Varrer o lixo para debaixo da cama
Não é novidade dizer-se que a propaganda anti-sovética não olhava a meios para atingir os seus fins. As centrais capitalistas mundiais apregoavam, por exemplo, que nos estados socialistas as confissões religiosas eram perseguidas e os crentes eliminados da vida pública. Nada de mais falso, é evidente. Basta olhar-se para o número de templos em actividade, antes e depois da Revolução de Outubro; para o surto dos novas ramos religiosos instalados na URSS; para a normalização jurídica das relações entre o Estado e a Igreja; ou para o direito reconhecido à constituição de associações religiosas nas áreas de cada templo, para se constatar a falsidade dessas acusações. As associações confessionais podiam desenvolver actividades litúrgicas, administrar os patrimónios das igrejas, recolher donativos voluntários (isentos de quaisquer taxas ou contribuições), gerir os valores monetários de cada congregação, etc. Funcionavam em todo o território soviético dezenas de escolas religiosas de ensino especializado. O Estado socialista fornecia gratuitamente aos templos as instalações onde eles funcionavam.

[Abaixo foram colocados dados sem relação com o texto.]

(** * Commit-message generation: GitExtensionService and CommitMessageProvider

    A shallow embedding of the commit-context assembly pipeline
    ([GitExtensionService]) and of the orchestrator that drives it
    ([CommitMessageProvider]), together with the properties the
    specification states about them.

    Conventions of the embedding.
    - A JavaScript string is a [string]; every [ascii] stands for one code
      unit (the git output and the prompts handled here are ASCII text).
    - A call that can throw returns a [result]; what is thrown is an
      [Error] with its message or another value; [try ... catch] is
      [try_catch].  State that survives a throw is threaded explicitly.
    - What the host supplies (the git process, the ignore-rule evaluator,
      the completion capability, [path], the prompt templates) is a field
      of an environment record, so that every theorem holds for all hosts. *)

From Stdlib Require Import Ascii String List Bool Arith Lia.
From stdpp Require Import base option list strings gmap pretty.

(* ================================================================== *)
(** * Part I: definitions                                              *)
(* ================================================================== *)

(** ** JavaScript string primitives used by the sources *)
Module JS.

(** White space in the sense of [String.prototype.trim], restricted to
    code units below 256: TAB, LF, VT, FF, CR, SPACE and NBSP. *)
Definition is_ws (c : ascii) : bool :=
  match c with
  | "009" | "010" | "011" | "012" | "013" | " " | "160" => true
  | _ => false
  end%char.

Fixpoint trimStart (s : string) : string :=
  match s with
  | EmptyString => EmptyString
  | String c t => if is_ws c then trimStart t else s
  end.

Fixpoint trimEnd (s : string) : string :=
  match s with
  | EmptyString => EmptyString
  | String c t =>
      match trimEnd t with
      | EmptyString => if is_ws c then EmptyString else String c EmptyString
      | t' => String c t'
      end
  end.

(** [s.trim()] *)
Definition trim (s : string) : string := trimEnd (trimStart s).

(** JavaScript truthiness of a string: the empty string is falsy. *)
Definition truthy (s : string) : bool :=
  match s with EmptyString => false | _ => true end.

(** [s.split(sep)] for a one-character separator; [split sep ""] is
    the one-element list [[""]], as in JavaScript. *)
Fixpoint split (sep : ascii) (s : string) : list string :=
  match s with
  | EmptyString => [EmptyString]
  | String c t =>
      if Ascii.eqb c sep then EmptyString :: split sep t
      else match split sep t with
           | [] => [String c EmptyString]
           | h :: r => String c h :: r
           end
  end.

(** [s.substring(a, b)] for [a <= b], and [s.substring(a)]. *)
Definition substring (a b : nat) (s : string) : string :=
  String.substring a (b - a) s.
Definition substringFrom (a : nat) (s : string) : string :=
  String.substring a (String.length s - a) s.

(** [xs.join(sep)] *)
Fixpoint join (sep : string) (xs : list string) : string :=
  match xs with
  | [] => EmptyString
  | [x] => x
  | x :: rest => x +:+ sep +:+ join sep rest
  end.

Definition LF : ascii := "010"%char.
Definition nl : string := String LF EmptyString.
Definition dquote : string := String (ascii_of_nat 34) EmptyString.

(** *** The regular expression [/```[a-z]*\n|```/g] *)

Definition is_lower (c : ascii) : bool :=
  (97 <=? nat_of_ascii c) && (nat_of_ascii c <=? 122).

Definition is_backtick (c : ascii) : bool := Ascii.eqb c "`"%char.

(** [\n] at the head of [r]: the number of code units matched. *)
Definition newline_len (r : string) : option nat :=
  match r with
  | String c _ => if Ascii.eqb c LF then Some 1 else None
  | EmptyString => None
  end.

(** [[a-z]*\n] at the head of [r], greedy with backtracking: one more
    letter is tried first, and when the rest then fails the star gives
    the letter back and [\n] is tried at [r] itself. *)
Fixpoint tag_newline_len (r : string) : option nat :=
  match r with
  | String c t =>
      if is_lower c then
        match tag_newline_len t with
        | Some n => Some (S n)
        | None => newline_len r
        end
      else newline_len r
  | EmptyString => newline_len r
  end.

(** The whole alternation at the head of [s]: the first alternative
    wins when it matches, else the bare fence. *)
Definition fence_len (s : string) : option nat :=
  match s with
  | String a (String b (String c r)) =>
      if is_backtick a && is_backtick b && is_backtick c then
        match tag_newline_len r with
        | Some n => Some (3 + n)
        | None => Some 3
        end
      else None
  | _ => None
  end.

(** [s.replace(/```[a-z]*\n|```/g, "")], scanning left to right.
    [skip] is the number of code units of the current match that are
    still to be consumed; at [skip = 0] a match is tried at the head. *)
Fixpoint replace_fences_from (skip : nat) (s : string) : string :=
  match s with
  | EmptyString => EmptyString
  | String c t =>
      match skip with
      | S n => replace_fences_from n t
      | O =>
          match fence_len s with
          | Some (S n) => replace_fences_from n t
          | _ => String c (replace_fences_from 0 t)
          end
      end
  end.

Definition replace_fences (s : string) : string := replace_fences_from 0 s.

(** *** The regular expression [/^["'`]|["'`]$/g] *)

Definition is_quote (c : ascii) : bool :=
  match c with
  | "034" | "'" | "`" => true
  | _ => false
  end%char.

Definition is_empty (s : string) : bool :=
  match s with EmptyString => true | _ => false end.

(** [s.replace(/^["'`]|["'`]$/g, "")]: without the [m] flag [^] holds
    at offset 0 only and [$] at the end of the input only. *)
Fixpoint replace_edge_quotes_from (at_start : bool) (s : string) : string :=
  match s with
  | EmptyString => EmptyString
  | String c t =>
      if is_quote c && (at_start || is_empty t)
      then replace_edge_quotes_from false t
      else String c (replace_edge_quotes_from false t)
  end.

Definition replace_edge_quotes (s : string) : string :=
  replace_edge_quotes_from true s.

(** *** Observations on strings used in the statements *)

(** Three backticks at the head of [s]. *)
Definition starts_fence (s : string) : bool :=
  match s with
  | String a (String b (String c _)) =>
      is_backtick a && is_backtick b && is_backtick c
  | _ => false
  end.

(** Three consecutive backticks somewhere in [s]. *)
Fixpoint has_fence (s : string) : bool :=
  match s with
  | EmptyString => false
  | String _ t => starts_fence s || has_fence t
  end.

Definition first_char (s : string) : option ascii :=
  match s with EmptyString => None | String c _ => Some c end.

Fixpoint last_char (s : string) : option ascii :=
  match s with
  | EmptyString => None
  | String c t => match last_char t with None => Some c | o => o end
  end.
(** C10. The first call to [Allowed] on a limiter that [NewLimiter] made
    with all three maxima at least 1 returns a zero duration and no error,
    whatever the clock reads; and when one of the maxima is 0, every call of
    a sequence of calls is rejected (for sequences in the range of the int64
    counters). *)
Theorem NewLimiter_first_call_and_zero_max :
  (forall ts now maxS maxM maxH,
     1 <= maxS -> 1 <= maxM -> 1 <= maxH ->
     snd (Allowed (NewLimiter ts maxS maxM maxH) now) = (0, None)) /\
  (forall ts maxS maxM maxH nows,
     maxS = 0 \/ maxM = 0 \/ maxH = 0 ->
     Z.of_nat (length nows) <= Int64.max_int ->
     Forall (fun r => snd r <> None)
       (snd (AllowedSeq (NewLimiter ts maxS maxM maxH) nows))).
Proof.
  split.
  - intros ts now maxS maxM maxH HS HM HH.
    rewrite Allowed_snd.
    assert (forall w, would_exceed w (NewLimiter ts maxS maxM maxH) now = false) as Hno.
    { intros w. unfold would_exceed, count_after.
      replace (if elapsed w (NewLimiter ts maxS maxM maxH) now then 0
               else req w (NewLimiter ts maxS maxM maxH)) with 0
        by (destruct (elapsed _ _ _), w; reflexivity).
      rewrite wrap_one. apply gtb_false. destruct w; cbn; lia. }
    unfold coarsest_exceeded. rewrite !Hno. reflexivity.
  - intros ts maxS maxM maxH nows Hz HN.
    assert (exists w0, maxPer w0 (NewLimiter ts maxS maxM maxH) = 0) as [w0 Hw0].
    { destruct Hz as [->|[->| ->]];
        [exists Second|exists Minute|exists Hour]; reflexivity. }
    apply (AllowedSeq_zero_max nows _ w0 Hw0).
    + intros w; destruct w; cbn; lia.
    + intros w; destruct w; cbn; lia.
Qed.

Lemma NewLimiter_first_call_and_zero_max_witness :
  snd (Allowed (NewLimiter 1700000000 1 1 1) 1700003600) = (0, None) /\
  Forall (fun r => snd r <> None)
    (snd (AllowedSeq (NewLimiter 1700000000 10 0 10)
            [1700000000; 1700000001; 1700000100; 1700009999])).
Proof.
  split.
  - apply (proj1 NewLimiter_first_call_and_zero_max 1700000000 1700003600 1 1 1);
      lia.
  - apply (proj2 NewLimiter_first_call_and_zero_max 1700000000 10 0 10
             [1700000000; 1700000001; 1700000100; 1700009999]).
    + right; left; reflexivity.
    + vm_compute; discriminate.
Defined.

(** ** The code against the sliding-window rule *)

Lemma geb_gtb_pred a b : (a >? b - 1) = (a >=? b).
Proof.
  rewrite Z.geb_leb, Z.gtb_ltb.
  destruct (Z.leb_spec b a), (Z.ltb_spec (b - 1) a); lia.
Qed.

(** Where nothing overflows, what the code does to a window it goes
    through is what the rule says. *)
Lemma spec_step_machine w l now :
  in_bounds l now ->
  spec_step_of w l now =
  (count_after w l now, start_after w l now,
   if would_exceed w l now then Some (remaining w l now) else None).
Proof.
  intros [Hnow Hl]. destruct (Hl w) as [Hlast Hreq]. clear Hl.
  unfold unix_ts, Int64.min_int, Int64.max_int in *.
  assert (forall z, - 2 ^ 63 <= z <= 2 ^ 63 - 1 -> Int64.wrap z = z) as Hwrap
      by (intros z Hz; apply wrap_small; exact Hz).
  assert (elapsed w l now = (now - last w l >=? win_seconds w)) as Hel.
  { unfold elapsed, Int64.sub. rewrite Hwrap by lia. apply geb_gtb_pred. }
  assert (0 < win_seconds w <= 3600) as Hlen by (destruct w; cbn; lia).
  assert (win_duration w = win_seconds w * 1000000000) as Hdur
      by (destruct w; reflexivity).
  unfold spec_step_of, spec_window_step, would_exceed, remaining,
    count_after, start_after.
  rewrite Hel, Hdur. change Duration.Second with 1000000000.
  unfold Int64.add, Int64.sub, Int64.mul.
  destruct (now - last w l >=? win_seconds w) eqn:E.
  - rewrite (Hwrap (0 + 1)) by lia. rewrite Z.sub_diag.
    rewrite (Hwrap 0) by lia. rewrite (Hwrap (1000000000 * 0)) by lia.
    rewrite Hwrap by lia.
    destruct (0 + 1 >? maxPer w l); do 2 f_equal; lia.
  - rewrite (Hwrap (req w l + 1)) by lia.
    rewrite (Hwrap (now - last w l)) by lia.
    rewrite (Hwrap (1000000000 * _)) by lia.
    rewrite Hwrap by lia.
    destruct (req w l + 1 >? maxPer w l); do 2 f_equal; lia.
Qed.

Lemma reached_machine w l now :
  in_bounds l now -> reached w l now ->
  forall w', coarser w' w = true -> would_exceed w' l now = false.
Proof.
  intros Hb Hr w' Hc. specialize (Hr w' Hc).
  rewrite (spec_step_machine w' l now Hb) in Hr. cbn [snd] in Hr.
  destruct (would_exceed w' l now); [discriminate Hr|reflexivity].
Qed.

(** Every window that a call reaches follows the rule. *)
Lemma reached_window_rule w l now :
  in_bounds l now -> reached w l now -> window_rule w l now.
Proof.
  intros Hb Hr. unfold window_rule.
  rewrite (spec_step_machine w l now Hb).
  pose proof (reached_machine w l now Hb Hr) as Hno.
  destruct (Allowed_reached_window l now w Hno) as [Hq Hs].
  split; [exact Hq|]. split; [exact Hs|].
  intros d Hd. rewrite Allowed_snd.
  destruct (would_exceed w l now) eqn:Hw; [|discriminate Hd].
  injection Hd as <-.
  assert (coarsest_exceeded l now = Some w) as ->
      by (apply coarsest_exceeded_Some; auto).
  reflexivity.
Qed.

Lemma int64_bounds :
  Int64.min_int = -9223372036854775808 /\ Int64.max_int = 9223372036854775807.
Proof. split; reflexivity. Qed.

Lemma spec_count_cases w l now :
  (win_seconds w <= now - last w l /\
   spec_count w l now = 1 /\ spec_start w l now = now) \/
  (now - last w l < win_seconds w /\
   spec_count w l now = req w l + 1 /\ spec_start w l now = last w l).
Proof.
  unfold spec_count, spec_start, spec_step_of, spec_window_step.
  rewrite Z.geb_leb.
  destruct (Z.leb_spec (win_seconds w) (now - last w l)); cbn; [left|right]; lia.
Qed.

Lemma spec_verdict w l now :
  snd (spec_step_of w l now) =
  if spec_count w l now >? maxPer w l
  then Some ((win_seconds w - (now - spec_start w l now)) * Duration.Second)
  else None.
Proof.
  unfold spec_count, spec_start, spec_step_of, spec_window_step.
  destruct (now - last w l >=? win_seconds w); reflexivity.
Qed.

Lemma spec_count_machine w l now :
  in_bounds l now ->
  count_after w l now = spec_count w l now /\
  start_after w l now = spec_start w l now /\
  would_exceed w l now = (spec_count w l now >? maxPer w l).
Proof.
  intros Hb. unfold spec_count, spec_start, would_exceed.
  rewrite (spec_step_machine w l now Hb). cbn [fst snd]. auto.
Qed.

(** A call that no window rejects. *)
Lemma Allowed_permitted l now :
  in_bounds l now ->
  (forall w, spec_count w l now <= maxPer w l) ->
  snd (Allowed l now) = (0, None) /\
  forall w, req w (fst (Allowed l now)) = spec_count w l now /\
            last w (fst (Allowed l now)) = spec_start w l now /\
            maxPer w (fst (Allowed l now)) = maxPer w l.
Proof.
  intros Hb Hle.
  assert (forall w, would_exceed w l now = false) as Hno.
  { intros w. destruct (spec_count_machine w l now Hb) as (_ & _ & ->).
    apply gtb_false, Hle. }
  split.
  - rewrite Allowed_snd. unfold coarsest_exceeded. rewrite !Hno. reflexivity.
  - intros w. destruct (spec_count_machine w l now Hb) as (<- & <- & _).
    destruct (Allowed_reached_window l now w (fun w' _ => Hno w')) as [-> ->].
    rewrite Allowed_maxPer. auto.
Qed.

(** A call that the second window rejects, and no other. *)
Lemma Allowed_second_rejects l now :
  in_bounds l now ->
  spec_count Hour l now <= maxPer Hour l ->
  spec_count Minute l now <= maxPer Minute l ->
  maxPer Second l < spec_count Second l now ->
  snd (Allowed l now) =
    ((1 - (now - spec_start Second l now)) * Duration.Second,
     Some (mkRateError Second (spec_count Second l now) (maxPer Second l)
             ((1 - (now - spec_start Second l now)) * Duration.Second))) /\
  forall w, req w (fst (Allowed l now)) = spec_count w l now /\
            last w (fst (Allowed l now)) = spec_start w l now /\
            maxPer w (fst (Allowed l now)) = maxPer w l.
Proof.
  intros Hb HH HM HS.
  assert (forall w', coarser w' Second = true -> would_exceed w' l now = false) as Hno.
  { intros w' Hc. destruct (spec_count_machine w' l now Hb) as (_ & _ & ->).
    apply gtb_false. destruct w'; try discriminate Hc; assumption. }
  assert (reached Second l now) as Hr.
  { intros w' Hc. rewrite spec_verdict. rewrite gtb_false; [reflexivity|].
    destruct w'; try discriminate Hc; assumption. }
  split.
  - pose proof (reached_window_rule Second l now Hb Hr) as Hrule.
    unfold window_rule in Hrule.
    pose proof (spec_verdict Second l now) as Hv.
    unfold spec_count, spec_start in *.
    destruct (spec_step_of Second l now) as [[c s] v]. cbn [fst snd] in *.
    destruct Hrule as (_ & _ & Hrej). apply Hrej.
    rewrite Hv, gtb_true by lia. reflexivity.
  - intros w. destruct (spec_count_machine w l now Hb) as (<- & <- & _).
    rewrite Allowed_maxPer.
    assert (forall w', coarser w' w = true -> would_exceed w' l now = false) as Hno'.
    { intros w' Hc. apply Hno. destruct w', w; try discriminate Hc; reflexivity. }
    destruct (Allowed_reached_window l now w Hno') as [-> ->]. auto.
Qed.

Lemma AllowedSeq_cons l now rest :
  snd (AllowedSeq l (now :: rest)) =
  snd (Allowed l now) :: snd (AllowedSeq (fst (Allowed l now)) rest).
Proof.
  cbn [AllowedSeq]. destruct (Allowed l now) as [l1 r]. cbn [fst snd].
  destruct (AllowedSeq l1 rest) as [l2 rs]. reflexivity.
Qed.

Lemma in_burst_bounds ts t k maxM maxH l :
  unix_ts ts -> unix_ts t -> 0 <= k <= 10 ->
  in_burst ts t k maxM maxH l -> forall now, unix_ts now -> in_bounds l now.
Proof.
  intros Hts Ht Hk Hbu now Hnow. split; [assumption|]. intros w.
  destruct (Hbu w) as (Hr & Hl & _). destruct int64_bounds as [-> ->].
  unfold unix_ts in *. lia.
Qed.

Lemma in_burst_next ts t k maxM maxH l :
  in_burst ts t k maxM maxH l ->
  forall w, spec_count w l t = k + 1 /\ spec_start w l t = last w l.
Proof.
  intros Hbu w. destruct (Hbu w) as (Hr & Hl & Hd & _).
  destruct (spec_count_cases w l t) as [(? & _)|(_ & -> & ->)]; [lia|].
  rewrite Hr. auto.
Qed.

Lemma burst_permitted ts t k maxM maxH l :
  unix_ts ts -> unix_ts t -> 0 <= k -> k + 1 <= 3 -> 3 <= maxM -> 3 <= maxH ->
  in_burst ts t k maxM maxH l ->
  snd (Allowed l t) = (0, None) /\
  in_burst ts t (k + 1) maxM maxH (fst (Allowed l t)).
Proof.
  intros Hts Ht Hk Hk3 HM HH Hbu.
  assert (in_bounds l t) as Hb
      by (apply (in_burst_bounds ts t k maxM maxH); auto; lia).
  pose proof (in_burst_next ts t k maxM maxH l Hbu) as Hnext.
  destruct (Allowed_permitted l t Hb) as [Hr Hs].
  { intros w. destruct (Hnext w) as [-> _].
    destruct (Hbu w) as (_ & _ & _ & ->). destruct w; lia. }
  split; [exact Hr|].
  intros w. destruct (Hs w) as (-> & -> & ->).
  destruct (Hnext w) as [-> ->]. destruct (Hbu w) as (_ & ? & ? & ?). auto.
Qed.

É altura para tudo isto ser recordado. O capitalismo desmantelou os aparelhos dos estados proletários, fez as suas festas e deitou os seus foguetes mas hoje é o que se vê: está de rastos mas continua a ameaçar. Porém, se ele não estoirar com o planeta ou não exterminar a humanidade, então – através da luta – tudo se recomporá: a vida será mais livre e justa, pacífica e trabalhadora, sem classes de senhores e de escravos. Não recorrerá mais a mentiras e ilusões.
A liberdade de consciência
Nesta importante área específica da liberdade de consciência a questão central foi e continua a ser outra. O Partido Comunista no poder e a assembleia das repúblicas socialistas promulgaram, logo após a vitória da «Revolução de Outubro», um conjunto de disposições cujo principal instrumento era a lei da «Separação de poderes da Igreja e do Estado, da Escola e da Igreja». Ou seja: direitos e deveres que ao Estado competissem era ao Estado que incumbia proteger e respeitar. Sem quaisquer excepções, nenhuma confissão religiosa poderia ultrapassar estas marcas do poder revolucionário. E todos os credos e crenças seriam consideradas iguais perante a Lei. Uma solução equilibrada que permitia às igrejas, se quisessem, exercer acções de solidariedade sem que, contudo, tais funções pudessem servir de pretexto a formas políticas de organização, subversivas e antidemocráticas.
O que se passa agora em Portugal, nas áreas públicas onde a Igreja intervém, espelha muito esta segunda intenção. Se os católicos praticassem simplesmente a caridade, nenhuma crítica que lhes fizessem teria razão de ser. Mas não, não é assim.
Num país de pobres e de ricos, é de todo em todo evidente que algumas IPSS menos protegidas lutam com falta de recursos e que um pequeno punhado de leigos católicos se sacrifica efectivamente para ajudar os calvários dos fracos e dos pobres. Mas é intolerável que a Segurança Social, a Saúde, a Economia e o Trabalho, a Educação, sejam campo aberto para manobras políticas.
Na base da pirâmide caritativa da Igreja, apenas um limitado número de instituições surge por gestação natural, como nos tempos do associativismo da I República. Regra geral, esses pequenos núcleos obedecem a leis e normas internas corporativas e articulam-se entre si, estabelecendo pactos com o poder local e criando parcerias com os ricos. Cedo, os frágeis movimentos paroquiais se transformam em IPSS; estas, organizam-se em áreas específicas; depois – caso das Misericórdias, das ONG, das Fundações, das Mutualidades e de outras mais – investem em negócios lucrativos que nada têm a ver com o exercício da caridade; imperceptivelmente, os níveis representativos dessas formações sociocaritativas atingem patamares cada vez mais complexos e formam uniões, federações, confederações (inclusivamente, intercionalizam-se), «arrumando-se» nos degraus de uma pirâmide em cujo cume se situam o aparelho permissivo do Estado e a hierarquia implacável da Igreja.
Pelo caminho, as ruas ficam juncadas do lixo das mentiras e dos crimes que se cometem impunemente e estão cada vez mais à nossa vista. Coisa indiferente para quem detém o poder do capital e o sacramento da absolvição. Porque, com o lixo, faz-se assim: junta-se, divide-se em montinhos e varre-se para debaixo da cama…
A cama do Orçamento onde a Igreja e o capital passam noites delirantes!